(SUPPLIED MATERIAL begins)
Lemma credentials_are_of_request_witness :
  exists o, sb_Spec o = {| sb_ServiceInstanceName := "i"; sb_SecretName := "b"; sb_Parameters := Some "" |}.
Proof.
  set (processed := ready_binding binding_key).
  set (s := ResourceLife (Some (processed : object KServiceBinding))
      [version_of (k:=KServiceBinding) created_binding] [version_of (k:=KServiceBinding) created_binding]).
  set (w := {| instances := fun _ => None; bindings := at_key binding_key processed (fun _ => None) |}).
  assert (Hs : lived s).
  { apply rtc_l with (refilled unborn (created_binding : object KServiceBinding)).
    - apply (step_fill (k:=KServiceBinding) (binding_spec "i" "b" "")).
      apply (filled_new (k:=KServiceBinding) _ (new_binding binding_key)); reflexivity.
    - apply rtc_once, step_report, (reported_success _ _ (sample_condition "Succeeded" ConditionTrue 1)); reflexivity. }
  assert (Hheld : rl_object s = held (e:=resources_cluster) KServiceBinding w binding_key) by reflexivity.
  destruct (run resources_cluster (Bind sample_broker "i" "b" {| bd_RawParameters := "" |}) w)
    as [[binding|x|x] w'] eqn:Hrun; [|exfalso; revert Hrun; vm_compute; discriminate..].
  destruct (credentials_are_of_request sample_broker resources_cluster "i" "b" {| bd_RawParameters := "" |}
    w s binding w' Hs Hheld Hrun) as (o & _ & Ho & _).
  - revert Hrun. vm_compute. intros [= <- _]. by eexists.
  - exists o. exact Ho.
Defined.
(* ===== verification/BrokerMain.v ===== *)
(** * The service broker's process

    Models src/components/btp-service-broker/main.go: the configuration file,
    the service manager credentials, the steps of main up to the server it
    starts and the exit code, and the logging middleware.  The HTTP server,
    the routes of brokerapi and the loading of the kubeconfig are libraries'
    and answer as calls of the process. *)

From S2P Require Export Process BrokerSpec Credentials.

#[local] Open Scope Z_scope.
#[local] Open Scope list_scope.

(** [type config struct] *)
Record config := { Port : Z; ResourceNamespace : string }.

(** gopkg.in/yaml.v3 on that struct *)
Class ConfigYaml := yaml_UnmarshalConfig : string -> result error config.

Definition config_path : string := "/etc/config/broker.yaml".

Definition loadConfig `{ConfigYaml} : M config :=
  cfgBytes ← wrapping (fun err => ErrWrap "failed to read config file: " err "")
               (Call (S:=ext) (CReadFile config_path) of_result);
  wrapping (fun err => ErrWrap "failed to unmarshal config: " err "")
    (of_result (yaml_UnmarshalConfig cfgBytes)).

(** [sm.ClientConfig] *)
Record ClientConfig := { ClientID : string; ClientSecret : string; URL : string; TokenURL : string }.

Definition sap_btp_manager : ObjectKey := {| key_ns := "kyma-system"; key_name := "sap-btp-manager" |}.

(** A key that is missing reads as the empty string. *)
Definition loadServiceManagerClientConfig : M ClientConfig :=
  btpOperatorSecret ← wrapping (fun err => ErrWrap "failed to get sap-btp-manager secret: " err "")
                        (Get KSecret sap_btp_manager);
  let data key := default "" (secret_Data btpOperatorSecret !! key) in
  mret {| ClientID := data "clientid"; ClientSecret := data "clientsecret";
          URL := data "sm_url"; TokenURL := data "tokenurl" +:+ "/oauth/token" |}.

(** ** The process *)

(** [brokerapi.BrokerCredentials] and [http.Server], as far as main sets them:
    the handler is brokerapi's, for a broker and its credentials. *)
Record BrokerCredentials := { Username : string; Password : string }.
Record Server := { Addr : string; server_broker : BTPBroker; server_credentials : BrokerCredentials }.

(** The steps of the process; the routes of the server are brokerapi's and
    serving only ends with an error, or when the server is shut down.
    [ctrl.GetConfigOrDie] gives the opaque configuration of the client, or ends
    the process. *)
Inductive broker_step :=
| Getenv (name : string)
| NewClient (restConfig : string)
| NewServiceManagerClient (cfg : ClientConfig)
| ListenAndServe (server : Server)
| ResponseHeader (name : string).

Inductive broker_exit := GetConfigOrDie.

#[export] Instance broker_process : ProcessSteps := {|
  process_step := broker_step;
  step_reply s := match s with
                  | Getenv _ | ResponseHeader _ => string
                  | NewClient _ | NewServiceManagerClient _ | ListenAndServe _ => result error unit
                  end;
  exiting_step := broker_exit;
  exiting_reply _ := string
|}.

Abbreviation P := (go (process broker_process) error).

Definition buildVersion : string := "not_provided".

(** The exit code of [main]. *)
Definition broker_main `{ConfigYaml} (NewCredentialsDecoder : CredentialsDecoder) : P Z :=
  _ ← info "Starting BTP Service Broker" [("version", buildVersion)];
  or_die (lift loadConfig) "Failed to load configuration" (fun serverConfig =>
  or_exit GetConfigOrDie (fun restConfig =>
  or_die (r ← do_step (NewClient restConfig); of_result r) "Failed to create kubernetes client" (fun _ =>
  or_die (lift loadServiceManagerClientConfig) "Failed to load service manager client configuration"
    (fun smClientConfig =>
  or_die (r ← do_step (NewServiceManagerClient smClientConfig); of_result r)
    "Failed to create service manager client" (fun _ =>
  username ← do_step (Getenv "BROKER_USERNAME");
  password ← do_step (Getenv "BROKER_PASSWORD");
  let server := {| Addr := ":" +:+ Itoa (Port serverConfig);
                   server_broker := NewBroker (ResourceNamespace serverConfig) NewCredentialsDecoder;
                   server_credentials := {| Username := username; Password := password |} |} in
  or_die (r ← do_step (ListenAndServe server); of_result r) "Failed to start server" (fun _ =>
  mret 0)))))).

(** ** The middleware *)

(** [http.Request], as far as it is logged. *)
Record HttpRequest := { Method : string; RequestURL : string }.
Definition Handler : Type := HttpRequest -> P unit.

Definition loggingMiddleware (next : Handler) : Handler := fun r =>
  _ ← info "Received request" [("method", Method r); ("url", RequestURL r)];
  _ ← next r;
  status ← do_step (ResponseHeader "Status");
  info "Response sent" [("status", status)].

(** ** Correctness *)

Section Process.
Context {yaml : ConfigYaml} (decoder : CredentialsDecoder).

(** The process never panics, its exit code is 1 exactly when it gave up, and
    then the reason is the last thing it logged. *)
Lemma main_ends : ends_well (broker_main decoder).
Proof.
  unfold broker_main. apply ends_info. intros _. apply ends_or_die.
  { unfold loadConfig, wrapping. cbn. split; [by intros []|]. intros [s|]; [|done]. cbn.
    by destruct (yaml_UnmarshalConfig s). }
  intros cfg. apply ends_or_exit. intros restConfig. apply ends_or_die; [by split; [intros []|intros []]|].
  intros _. apply ends_or_die.
  { unfold loadServiceManagerClientConfig, wrapping. cbn. split; [by intros []|]. by intros []. }
  intros client. apply ends_or_die; [by split; [intros []|intros []]|]. intros _.
  apply ends_step. intros username. apply ends_step. intros password.
  apply ends_or_die; [by split; [intros []|intros []]|]. intros _. apply ends_ret.
Qed.

Context (e : environment (process broker_process)).

Ltac process_cases :=
  unfold broker_main, or_die, or_exit, loadConfig, loadServiceManagerClientConfig, wrapping, die, info, do_step, Get;
  unfold mbind, go_mbind; cbn;
  repeat (match goal with
          | |- context [answer e (PStep (Getenv ?x)) ?v] => destruct (answer e (PStep (Getenv x)) v) as [? ?]
          | |- context [answer e ?c ?v] => destruct (answer e c v) as [[] ?]
          | |- context [yaml_UnmarshalConfig ?s] => destruct (yaml_UnmarshalConfig s) eqn:?
          end; cbn).

(** (C39) The server that the process starts, if it starts one, is what the
    configuration file, the secret of the service manager and the
    environment variables say: it listens on the port of the file, its broker
    keeps its resources in the namespace of the file, the clients of the
    cluster and of the service manager were created, the latter with the
    credentials of the secret, and its callers need the user name and the
    password of the environment variables.  Credentials that the secret does
    not have are empty instead of an error. *)
Theorem serves_as_configured w server :
  PStep (ListenAndServe server) ∈ calls e (broker_main decoder) w ->
  let asked := asked e (broker_main decoder) w in
  exists text cfg restConfig secret client username password,
    asked (PCall (CReadFile config_path)) (Ok text) /\ yaml_UnmarshalConfig text = Ok cfg
    /\ asked (PExiting GetConfigOrDie) (inr restConfig) /\ asked (PStep (NewClient restConfig)) (Ok tt)
    /\ asked (PCall (CGet KSecret sap_btp_manager)) (Ok secret)
    /\ asked (PStep (NewServiceManagerClient client)) (Ok tt)
    /\ ClientID client = default "" (secret_Data secret !! "clientid")
    /\ ClientSecret client = default "" (secret_Data secret !! "clientsecret")
    /\ URL client = default "" (secret_Data secret !! "sm_url")
    /\ TokenURL client = default "" (secret_Data secret !! "tokenurl") +:+ "/oauth/token"
    /\ asked (PStep (Getenv "BROKER_USERNAME")) username
    /\ asked (PStep (Getenv "BROKER_PASSWORD")) password
    /\ server = {| Addr := ":" +:+ Itoa (Port cfg); server_broker := NewBroker (ResourceNamespace cfg) decoder;
                    server_credentials := {| Username := username; Password := password |} |}.
Proof.
  process_cases.
  all: intros Hin; repeat (apply elem_of_cons in Hin as [Hin|Hin]; [first [discriminate Hin|injection Hin as ->]|]);
    try (by inversion Hin).
  all: repeat match goal with u : unit |- _ => destruct u end.
  all: do 7 eexists; split_and!;
    first [reflexivity|eassumption|solve [repeat first [left; reflexivity|right]]].
Qed.

(** The middleware changes nothing about a request but the two lines it logs
    before and after it; the second one is missing when the request panics,
    and its status is that of a header, whatever was answered. *)
Lemma middleware_transparent next r w (quiet : forall msg attrs v, (answer e (PInfo msg attrs) v).2 = v)
    (header : forall name v, (answer e (PStep (ResponseHeader name)) v).2 = v) :
  run e (loggingMiddleware next r) w = run e (next r) w.
Proof.
  assert (Hinfo : forall msg attrs v, run e (info msg attrs) v = (Returned tt, v)).
  { intros msg attrs v. specialize (quiet msg attrs v). cbn. destruct (answer e (PInfo msg attrs) v) as [[] ?].
    cbn in quiet. by subst. }
  unfold loggingMiddleware. rewrite run_bind, Hinfo, run_bind.
  destruct (run e (next r) w) as [[[]|err|why] w1]; [|done..].
  rewrite run_bind. cbn [do_step invoke run]. specialize (header "Status" w1).
  destruct (answer e (PStep (steps:=broker_process) (ResponseHeader "Status")) w1) as [s w2]. cbn in header. subst. apply Hinfo.
Qed.
End Process.

(** ** Witness *)

#[local] Instance sample_yaml_config : ConfigYaml := fun s =>
  if decide (s = "port: 8080") then Ok {| Port := 8080; ResourceNamespace := "cfapi-system" |}
  else Fail (ErrExt "yaml: cannot unmarshal").

Definition process_answers (c : process_call) : process_reply c :=
  match c return process_reply c with
  | PCall c =>
      match c with
      | CReadFile _ => Ok "port: 8080"
      | CGet k key =>
          match k return result error (object k) with
          | KSecret => Ok {| secret_meta := meta_of (key_ns key) (key_name key);
                             secret_Data := {["clientid" := "me"]} |}
          | k => no_answers (CGet k key)
          end
      | c => no_answers c
      end
  | PInfo _ _ | PError _ _ => tt
  | PStep s =>
      match s with
      | Getenv name => name
      | ResponseHeader _ => ""
      | NewClient _ | NewServiceManagerClient _ => Ok tt
      | ListenAndServe _ => Fail (ErrExt "http: Server closed")
      end
  | PExiting _ => inr "kubeconfig"
  end.

Definition sample_process : environment (process broker_process) :=
  Environment (S:=process broker_process) unit (fun c w => (process_answers c, w)).

Lemma serves_as_configured_witness : exists text cfg,
  yaml_UnmarshalConfig text = Ok cfg /\ ":" +:+ Itoa (Port cfg) = ":8080".
Proof.
  destruct (serves_as_configured (fun _ => Fail ErrEOF) sample_process tt
    {| Addr := ":8080"; server_broker := NewBroker "cfapi-system" (fun _ => Fail ErrEOF);
       server_credentials := {| Username := "BROKER_USERNAME"; Password := "BROKER_PASSWORD" |} |})
    as (text & cfg & ? & ? & ? & ? & ? & _ & Hcfg & H).
  - vm_compute. do 8 right. left.
  - exists text, cfg. split; [exact Hcfg|].
    destruct H as (_ & _ & _ & _ & _ & _ & _ & _ & _ & _ & H). symmetry. exact (f_equal Addr H).
Defined.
(SUPPLIED MATERIAL ends)
Starting at the line above that holds "sap_btp_manager)) (Ok secret)" and ending at the line that holds "(** ** Witness *)", transcribe each line exactly and include no other lines.

    /\ asked (PCall (CGet KSecret sap_btp_manager)) (Ok secret)
    /\ asked (PStep (NewServiceManagerClient client)) (Ok tt)
    /\ ClientID client = default "" (secret_Data secret !! "clientid")
    /\ ClientSecret client = default "" (secret_Data secret !! "clientsecret")
    /\ URL client = default "" (secret_Data secret !! "sm_url")
    /\ TokenURL client = default "" (secret_Data secret !! "tokenurl") +:+ "/oauth/token"
    /\ asked (PStep (Getenv "BROKER_USERNAME")) username
    /\ asked (PStep (Getenv "BROKER_PASSWORD")) password
    /\ server = {| Addr := ":" +:+ Itoa (Port cfg); server_broker := NewBroker (ResourceNamespace cfg) decoder;
                    server_credentials := {| Username := username; Password := password |} |}.
Proof.
  process_cases.
  all: intros Hin; repeat (apply elem_of_cons in Hin as [Hin|Hin]; [first [discriminate Hin|injection Hin as ->]|]);
    try (by inversion Hin).
  all: repeat match goal with u : unit |- _ => destruct u end.
  all: do 7 eexists; split_and!;
    first [reflexivity|eassumption|solve [repeat first [left; reflexivity|right]]].
Qed.

(** The middleware changes nothing about a request but the two lines it logs
    before and after it; the second one is missing when the request panics,
    and its status is that of a header, whatever was answered. *)
Lemma middleware_transparent next r w (quiet : forall msg attrs v, (answer e (PInfo msg attrs) v).2 = v)
    (header : forall name v, (answer e (PStep (ResponseHeader name)) v).2 = v) :
  run e (loggingMiddleware next r) w = run e (next r) w.
Proof.
  assert (Hinfo : forall msg attrs v, run e (info msg attrs) v = (Returned tt, v)).
  { intros msg attrs v. specialize (quiet msg attrs v). cbn. destruct (answer e (PInfo msg attrs) v) as [[] ?].
    cbn in quiet. by subst. }
  unfold loggingMiddleware. rewrite run_bind, Hinfo, run_bind.
  destruct (run e (next r) w) as [[[]|err|why] w1]; [|done..].
  rewrite run_bind. cbn [do_step invoke run]. specialize (header "Status" w1).
  destruct (answer e (PStep (steps:=broker_process) (ResponseHeader "Status")) w1) as [s w2]. cbn in header. subst. apply Hinfo.
Qed.
End Process.

(** ** Witness *)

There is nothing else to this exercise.